Showing posts with label Broken Heart. Show all posts
Showing posts with label Broken Heart. Show all posts

February 23, 2012

Boy Loses Arm, Girl Loses Memory

I had the opportunity to watch an absolutely brilliant movie called Aftershock (2010) about the 1976 Tangshan earthquake (7.8 on the Richter scale) that leveled the city and killed more than 240,000 people in China. 

The movie is beautifully filmed and the events recreated with tremendous clarity--I could feel as if I was there and I literally cried for the these poor people. 

In the film a women is saved in the quake by her husband who dies trying to go back into the falling building to save their children--twins, a boy and a girl, age 6--who themselves end up buried under the rubble.  

The mother begs others to save (both) her children, but a rescuer tells her that when they try to move the concrete slab that's pinning them down--this way or that--it will mean that one of her children will die.

She cannot choose, but at the risk of losing both children, she finally says "save my son."  

The girl hears her beneath the rubble--and tears are running down her face with the emotional devastation of not being chosen by her own mother for life.

The mother carries what she believes is her daughter's dead body and lays it next to the husband--she weeps and begs forgiveness.

The story continues with rebirth and renewal...the boy survives but loses his arm in the quake and the girl also lives but loses her memory (first from post-traumatic stress--she can't even talk--then apparently from the anger at her mother's choice).

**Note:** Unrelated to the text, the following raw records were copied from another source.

(** The search of [free] ends at that block, from wherever it starts. *)
Lemma free_loop_spec h L A bp j :
  heap_inv h L A -> base < bp -> (j < length L)%nat -> addr L j < bp ->
  (forall k, (j < k < length L)%nat -> bp < addr L k) ->
  forall fuel i, (i < length L)%nat -> (dist (length L) i j < fuel)%nat -> free_loop fuel h bp (addr L i) = Some (addr L j).
Proof.
  intros Hi Hb Hj Hja Hjk; pose proof (addr_at _ _ _ (h_first _ _ _ Hi)) as H0; cbn in H0.
  induction fuel as [|f IH]; intros i Hl Hd; [lia|]; cbn [free_loop]; rewrite (link_addr _ _ _ _ Hi Hl).
  destruct (decide (i = j)) as [->|Hne].
  - unfold nxt; destruct (Nat.ltb_spec (S j) (length L)) as [Hs|Hs].
    + pose proof (Hjk (S j) ltac:(lia)); rewrite (proj2 (Z.ltb_lt _ _) Hja), (proj2 (Z.ltb_lt bp (addr L (S j)))) by assumption; done.
    + rewrite H0, (proj2 (Z.ltb_lt _ _) Hja), (proj2 (Z.ltb_ge bp base)) by lia; cbn [andb orb].
      rewrite <- H0, (proj2 (Z.leb_le _ _)); [done|]; apply (addr_le _ _ _ _ _ Hi); lia.
  - rewrite (dist_nxt _ _ _ Hl Hj Hne) in Hd.
    assert ((addr L i <? bp) && (bp <? addr L (nxt (length L) i)) = false /\
      (addr L (nxt (length L) i) <=? addr L i) && ((addr L i <? bp) || (bp <? addr L (nxt (length L) i))) = false) as [-> ->].
    { unfold nxt; destruct (Nat.ltb_spec (S i) (length L)) as [Hs|Hs].
      - pose proof (addr_lt _ _ _ i (S i) Hi ltac:(lia)); destruct (decide (i < j)%nat).
        + pose proof (addr_le _ _ _ (S i) j Hi ltac:(lia)); lia.
        + pose proof (Hjk i ltac:(lia)); lia.
      - rewrite H0; pose proof (Hjk i ltac:(lia)); lia. }
    apply IH; [by apply nxt_lt|lia].
Qed.

(** ** Replacing a stretch of the list *)

Lemma chain_app h last : forall l1 l2,
  chain h (l1 ++ l2) last <-> chain h l1 (head_addr l2 last) /\ chain h l2 last.
Proof.
  induction l1 as [|x l1 IH]; intros l2; cbn [app chain]; [tauto|]; rewrite IH.
  replace (head_addr (l1 ++ l2) last) with (head_addr l1 (head_addr l2 last)) by (by destruct l1); tauto.
Qed.
Lemma chain_ext h h' last : forall L,
  (forall x, x ∈ L -> hsize h' x.1 = hsize h x.1 /\ hptr h' x.1 = hptr h x.1) -> chain h L last -> chain h' L last.
Proof.
  induction L as [|x L IH]; intros He Hc; cbn [chain] in *; [done|]; destruct Hc as (Hs & Hp & Hc).
  destruct (He x (list_elem_of_here _ _)) as [-> ->]; split_and!; [done|done|].
  apply IH; [|done]; intros y Hy; apply He; by right.
Qed.

Definition node_ok (top : Z) (x : Z * Z) : Prop := x = (base, 0) \/ block_ok top x.

(** Everything a stretch [x' :: m'] has to satisfy to take the place of
    [x :: m], which starts at the same address. *)
Lemma inv_splice h h' l1 x m x' m' l2 A A' :
  heap_inv h (l1 ++ (x :: m) ++ l2) A ->
  brk h' = brk h -> freep h' = x.1 -> x'.1 = x.1 -> (x = (base, 0) -> x' = x) ->
  Forall (node_ok (brk h)) (x' :: m') -> StronglySorted before (x' :: m') ->
  (forall y z, y ∈ x' :: m' -> z ∈ l2 -> before y z) ->
  chain h' (x' :: m') (head_addr l2 base) ->
  (forall y, y ∈ l1 \/ y ∈ l2 -> hsize h' y.1 = hsize h y.1 /\ hptr h' y.1 = hptr h y.1) ->
  (forall a n, A' !! a = Some n -> block_ok (brk h) (a, n) /\ hsize h' a = n) ->
  (forall y a n, y ∈ l1 \/ y ∈ x' :: m' \/ y ∈ l2 -> A' !! a = Some n -> apart y.1 y.2 a n) ->
  (forall a n b k, A' !! a = Some n -> A' !! b = Some k -> a <> b -> apart a n b k) ->
  heap_inv h' (l1 ++ (x' :: m') ++ l2) A'.
Proof.
  intros [Ht Hf Hb Hs Hl Hp _ _ _] Hbrk Hfr Hx Hx0 Hb' Hs' Hc Hch Hmem Ha Hap Hd.
  rewrite !Forall_app in Hb; destruct Hb as (Hb1 & _ & Hb2).
  apply StronglySorted_app in Hs as (Hs1 & Hs2 & Hs3); pose proof Hs3 as (Hs4 & _ & Hs5)%StronglySorted_app.
  apply chain_app in Hl as (Hl1 & _ & Hl2)%(fun H => conj (proj1 H) (proj1 (chain_app _ _ _ _) (proj2 H))).
  constructor; rewrite ?Hbrk; try done.
  - destruct l1 as [|y l1]; [|done]; cbn in Hf |- *; injection Hf as Hf; by rewrite (Hx0 Hf), Hf.
  - by rewrite !Forall_app.
  - apply StronglySorted_app_2; [|done|by apply StronglySorted_app_2].
    intros y z Hy [Hz|Hz]%elem_of_app; [|apply Hs1; [done|]; apply elem_of_app; by right].
    pose proof (Hs1 y x Hy ltac:(left)) as Hyx; unfold before in *; apply StronglySorted_inv in Hs' as [_ Hf'].
    apply elem_of_cons in Hz as [->|Hz]; [by rewrite Hx|]; rewrite Forall_forall in Hf'; specialize (Hf' z Hz).
    rewrite Forall_cons in Hb'; destruct Hb' as [[->|(_ & ? & _)] _]; cbn [fst snd] in *; unfold SZ in *; lia.
  - apply chain_app; split; [|apply chain_app; split; [done|]].
    + cbn [app head_addr] in *; rewrite Hx; apply (chain_ext h); [|done]; intros y Hy; apply Hmem; by left.
    + apply (chain_ext h); [|done]; intros y Hy; apply Hmem; by right.
  - rewrite Hfr, <- Hx; apply list_elem_of_fmap_2; rewrite !elem_of_app; right; left; left.
  - intros y a n; rewrite !elem_of_app; intros Hy; apply Hap; tauto.
Qed.

(** ** Free *)

(** Where the block at [bp] lies: after the free block [(p, sp)], before the
    blocks of [l2]. *)
Record gap (h : heap) (l1 : list (Z * Z)) (p sp : Z) (l2 : list (Z * Z)) (A : gmap Z Z) (bp n : Z) : Prop := {
  g_inv : heap_inv h (l1 ++ (p, sp) :: l2) A;
  g_alloc : A !! bp = Some n;
  g_low : p < bp;
  g_high y : y ∈ l2 -> bp < y.1
}.

Lemma gap_facts h l1 p sp l2 A bp n :
  gap h l1 p sp l2 A bp n ->
  p + SZ * sp <= bp /\ 0 <= sp /\ base <= p /\ (forall y, y ∈ l1 -> y.1 < p /\ y.1 < bp) /\
  (forall y, y ∈ l2 -> bp + SZ * n <= y.1 /\ block_ok (brk h) y) /\ block_ok (brk h) (bp, n) /\
  hsize h bp = n /\ hsize h p = sp /\ hptr h p = head_addr l2 base.
Proof.
  intros [Hi Ha Hlo Hhi]; destruct (h_alloc _ _ _ Hi _ _ Ha) as [Hb Hn].
  assert (Hp : (p, sp) ∈ l1 ++ (p, sp) :: l2) by (apply elem_of_app; right; left).
  destruct (size_nonneg _ _ _ _ Hi Hp) as [Hs0 Hp0]; cbn [fst snd] in *.
  pose proof (h_apart _ _ _ Hi _ _ _ Hp Ha) as Hap; destruct Hb as (Hb1 & Hb2 & Hb3); unfold apart in Hap; cbn [fst snd] in *.
  pose proof (proj2 (proj1 (chain_app _ _ _ _) (h_links _ _ _ Hi))) as (Hls & Hlp & _).
  pose proof (proj1 (StronglySorted_app _ _ _) (h_sorted _ _ _ Hi)) as (Hs1 & _ & Hs2).
  split; [unfold SZ in *; lia|]; split_and!; try done.
  - intros y Hy; pose proof (Hs1 y (p, sp) Hy ltac:(left)) as Hb.
    destruct (size_nonneg _ _ _ y Hi ltac:(apply elem_of_app; by left)); unfold before, SZ in *; cbn in Hb; lia.
  - intros y Hy; assert (Hy' : y ∈ l1 ++ (p, sp) :: l2) by (apply elem_of_app; right; by right).
    pose proof (h_apart _ _ _ Hi _ _ _ Hy' Ha) as Hay; destruct (size_nonneg _ _ _ y Hi Hy'); pose proof (Hhi y Hy).
    split; [unfold apart, SZ in *; lia|].
    pose proof (h_blocks _ _ _ Hi) as Hbl; rewrite Forall_forall in Hbl; destruct (Hbl y Hy') as [->|]; [cbn in *; lia|done].
Qed.

(** After the first merge: [m] is what it took in of the list, [l2'] what is
    left after the block, which has [n'] units now. *)
Definition joined (h : heap) (m l2' : list (Z * Z)) (A : gmap Z Z) (bp n n' : Z) (h1 : heap) : Prop :=
  hsize h1 bp = n' /\ hptr h1 bp = head_addr l2' base /\ brk h1 = brk h /\
  (forall a, a <> bp -> hsize h1 a = hsize h a /\ hptr h1 a = hptr h a) /\
  block_ok (brk h) (bp, n') /\ (forall y, y ∈ l2' -> bp + SZ * n' < y.1) /\
  (forall a k, a <> bp -> A !! a = Some k -> apart bp n' a k) /\
  (forall z, bp <= z < bp + SZ * n' <-> free_byte m z \/ bp <= z < bp + SZ * n).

Each child faces a daunting future with their disabilities--the boy physically and the girl emotionally, but each fights to overcome and ultimately succeed.

The boy who is feared can never do anything with only one arm--ends up with a  successful business, family, home, car, and caring for his heart-broken mother. 

The girl who is raised by army foster parents struggles to forgive her mother--"it's not that I don't remember, it's that I can't forget"--and after 32 years finally goes back and heals with her.  

The mother never remarries--she stays married in her mind to the man who loved her so much and sacrificed his life for hers.  And she stays in Tangshan--never moving, waiting somehow for her daughter to return--from the (un)dead--but she is emotionally haunted all the years waiting and morning--"You don't know what losing something means until you've lost it."

The brother and sister finally find each other as part of the Tangshan Rescue Team--they each go back to save others buried in the 2008 Sichuan earthquake that killed almost another 70,000.

Some amazing themes from the movie: 

- "You're family is always your family," even despite wrongs that we do to each other, we are challenged to somehow find forgiveness and to love and extend ourselves for those who have given so much to us. 

- "Some people are living, others only suffer." After the earthquake, as with any such disaster, the living question why they survived and other didn't. Similarly, we frequently ask ourselves, why some people seem to have it "so good," while others don't. But as we learn, each of us has our own mission and challenges to fulfill.

- Disabilities or disadvantages--physical or emotional--may leave others or ourselves thinking that we couldn't or wouldn't succeed, but over time and with persistence we can overcome a missing arms or a broken heart, if we continue to have faith and do the right things.

I loved this movie--and the progression from the horrific destruction of the earthquake to the restoration and renewal of life over many years of struggle was a lesson in both humility of what we mortals are in the face of a trembling ground beneath us or the sometimes horrible choices we have to make, and the fortitude we must show in overcoming these.